Terminamos a leitura suspirando, admirados com a potência do amor e


com o talento de Neruda para transmitir através de palavras a magnitude
do sentimento.

2. Soneto LXVI
Não te quero senão porque te quero
e de querer-te a não querer-te chego
e de esperar-te quando não te espero
passa meu coração do frio ao fogo.
Quero-te apenas porque a ti eu quero,
a ti odeio sem fim e, odiando-te, te suplico,
e a medida do meu amor viajante
é não ver-te e amar-te como um cego.

Consumirá talvez a luz de Janeiro,


o seu raio cruel, meu coração inteiro,
roubando-me a chave do sossego.

Nesta história apenas eu morro


e morrerei de amor porque te quero,
porque te quero, amor, a sangue e fogo.

Nos versos acima Pablo Neruda recorre a um modelo literário bastante


convencional, o soneto. Condenado a uma forma fixa, portanto, o poeta
chileno tenta traduzir para o leitor como é a sensação de estar apaixonado.

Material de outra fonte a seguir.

(** * The preferences dialog of the sound switcher indicator

    A shallow embedding of [lib/indicator_sound_switcher/prefs.py].

    The Python objects of the dialog (the two notebook pages, their
    widgets, the notebook) and the indicator they all share are the fields
    of one record, [World]; every method is a function [World -> World]
    that updates the fields the method assigns.  What the dialog does to
    its collaborators is recorded, in order, in [calls].

    [logging.debug] lines write to the process log only and are left out. *)

From stdpp Require Import base strings list gmap.

Local Open Scope string_scope.
Local Open Scope list_scope.

(** ** External collaborators *)

Module Port.
(** Modelled from the spec: a port of the externally-owned device model
    ([card.ports] values).  Only the two attributes the dialog reads
    are kept. *)
Record t := { name : string; display_name : string }.
End Port.

Module Card.
(** Modelled from the spec: an entry of [indicator.cards].  [ports] is
    a dict; the association list keeps its iteration order. *)
Record t := {
  name : string;
  display_name : string;
  ports : list (string * Port.t)
}.
End Card.

(** Functions the file calls and does not define: gettext's [_], and the
    [get_display_name()] methods of cards and ports. *)
Class Collaborators := {
  gettext : string → string;
  Card_get_display_name : Card.t → string;
  Port_get_display_name : Port.t → string
}.

(** Modelled from the spec: [indicator.config] is a key-value settings
    object; [config[key, default]] gives the stored value, or [default]
    when the key is unset, and [config[key] = value] stores.  The dialog
    keeps booleans in it. *)
Record Indicator := {
  config : gmap string bool;
  cards : list (Z * Card.t)
}.

(** The notebook pages: the two subclasses of [BasePage]. *)
Inductive page_id := General | Devices.

(** What the dialog asks of the indicator (config reads, config writes,
    [on_refresh]), and each entry into a page's [initialise()].  Reads
    of the cards and ports, [get_display_name()] among them, change
    nothing and are not logged. *)
Inductive call :=
| Initialise (page : page_id)
| ConfigGet (key : string) (default : bool)
| ConfigSet (key : string) (value : bool)
| OnRefresh.

#[global] Instance page_id_eq_dec : EqDecision page_id.
Proof. solve_decision. Defined.

#[global] Instance call_eq_dec : EqDecision call.
Proof. solve_decision. Defined.

(** ** The part of the toolkit the dialog relies on *)

Module Gtk.
Inductive style := Plain | Bold | Mnemonic.

Record Label := { label : string; markup : style }.

(** A widget of which only the visibility flag matters here. *)
Record Widget := { visible : bool }.

Definition show (_ : Widget) : Widget := {| visible := true |}.
Definition hide (_ : Widget) : Widget := {| visible := false |}.

(** [Gtk.Switch()] starts inactive. *)
Record Switch := { active : bool }.

Record Entry := { text : string }.

(** What a row shows, in the order it was attached or packed; layout
    coordinates are left out. *)
Inductive Shown := Image (icon_name : string) | Text (lbl : Label).

(** A list box row: the child it was built with, the attribute the
    dialog hangs on it ([row.card], [row.port]), and whether it is the
    selected one. *)
Record ListBoxRow (A : Type) := {
  child : list Shown;
  data : A;
  selected : bool
}.
Arguments child {A} _.
Arguments data {A} _.
Arguments selected {A} _.

Definition ListBox (A : Type) := list (ListBoxRow A).

Definition get_children {A} (box : ListBox A) : list (ListBoxRow A) := box.

Definition get_selected_row {A} (box : ListBox A) : option (ListBoxRow A) :=
  find (λ row, selected row) box.

Definition add {A} (row : ListBoxRow A) (box : ListBox A) : ListBox A :=
  box ++ [row].

(** The user picks row [i], or clears the selection; a click on a row
    that does not exist selects nothing new. *)
Definition select {A} (sel : option nat) (box : ListBox A) : ListBox A :=
  match sel with
  | None => (λ row, {| child := child row; data := data row; selected := false |}) <$> box
  | Some i =>
      match box !! i with
      | None => box
      | Some _ =>
          imap (λ j row, {| child := child row; data := data row;
                            selected := bool_decide (j = i) |}) box
      end
  end.
End Gtk.

Module utils.
(** Modelled from the spec: [utils.lbl_bold] is defined in another file
    of the repository; it is taken to build a label that shows its
    argument in bold. *)
Definition lbl_bold (text : string) : Gtk.Label :=
  {| Gtk.label := text; Gtk.markup := Gtk.Bold |}.
End utils.

(** ** The objects of the dialog *)

(** Attributes set by [BasePage.__init__]; [shown] is the visibility of
    the page and of the children that have no flag of their own. *)
Record BasePage := {
  is_initialised : bool;
  title : string;
  shown : bool
}.

Record GeneralPage := {
  general_base : BasePage;
  switch_inputs : Gtk.Switch;
  switch_outputs : Gtk.Switch
}.

Record DevicesPage := {
  devices_base : BasePage;
  listbox_devices : Gtk.ListBox Card.t;
  lbl_dev_props_placeholder : Gtk.Widget;
  box_dev_props : Gtk.Widget;
  entry_dev_name : Gtk.Entry;
  listbox_ports : Gtk.ListBox Port.t;
  lbl_port_props_placeholder : Gtk.Widget;
  box_port_props : Gtk.Widget;
  switch_port_visible : Gtk.Switch;
  entry_port_name : Gtk.Entry;
  switch_port_always_avail : Gtk.Switch;
  cbox_port_pref_profile : option nat
}.

(** [tabs]: the pages in the order they were appended, each with its tab
    label.  [current_page] is [None] until the toolkit delivers the first
    'switch-page'. *)
Record MainNotebook := {
  tabs : list (page_id * Gtk.Label);
  current_page : option nat
}.

Record World := {
  indicator : Indicator;
  calls : list call;
  general : GeneralPage;
  devices : DevicesPage;
  notebook : MainNotebook
}.

(** Field updates. *)
Definition with_indicator (f : Indicator → Indicator) (w : World) : World :=
  {| indicator := f (indicator w); calls := calls w; general := general w;
     devices := devices w; notebook := notebook w |}.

Sublinha, por exemplo, as contradições do sentimento, o fato do coração


passar do frio ao calor e do afeto oscilar rapidamente entre o ódio e o
amor.

Aqui não está tanto em questão a figura da amada, mas sim a sensação que
a sua presença desperta.

3. Tenho fome de tua boca


Tenho fome de tua boca, de tua voz, de teu pêlo
e por estas ruas me vou sem alimento, calado,
não me nutri o pão, a aurora me altera,
busco o som líquido de teus pés neste dia.

Estou faminto de teu riso resvalado,


de tuas mãos cor de furioso silo,
tenho fome da pálida pedra de tuas unhas,
quero comer teu pé como uma intacta amêndoa.

Quero comer o raio queimado em tua formosura,


o nariz soberano do arrogante rosto,
quero comer a sombra fugaz de tuas sobrancelhas.

E faminto venho e vou olfateando o crepúsculo


buscando-te, buscando teu coração quente
como uma puma na solidão de Quitratúe.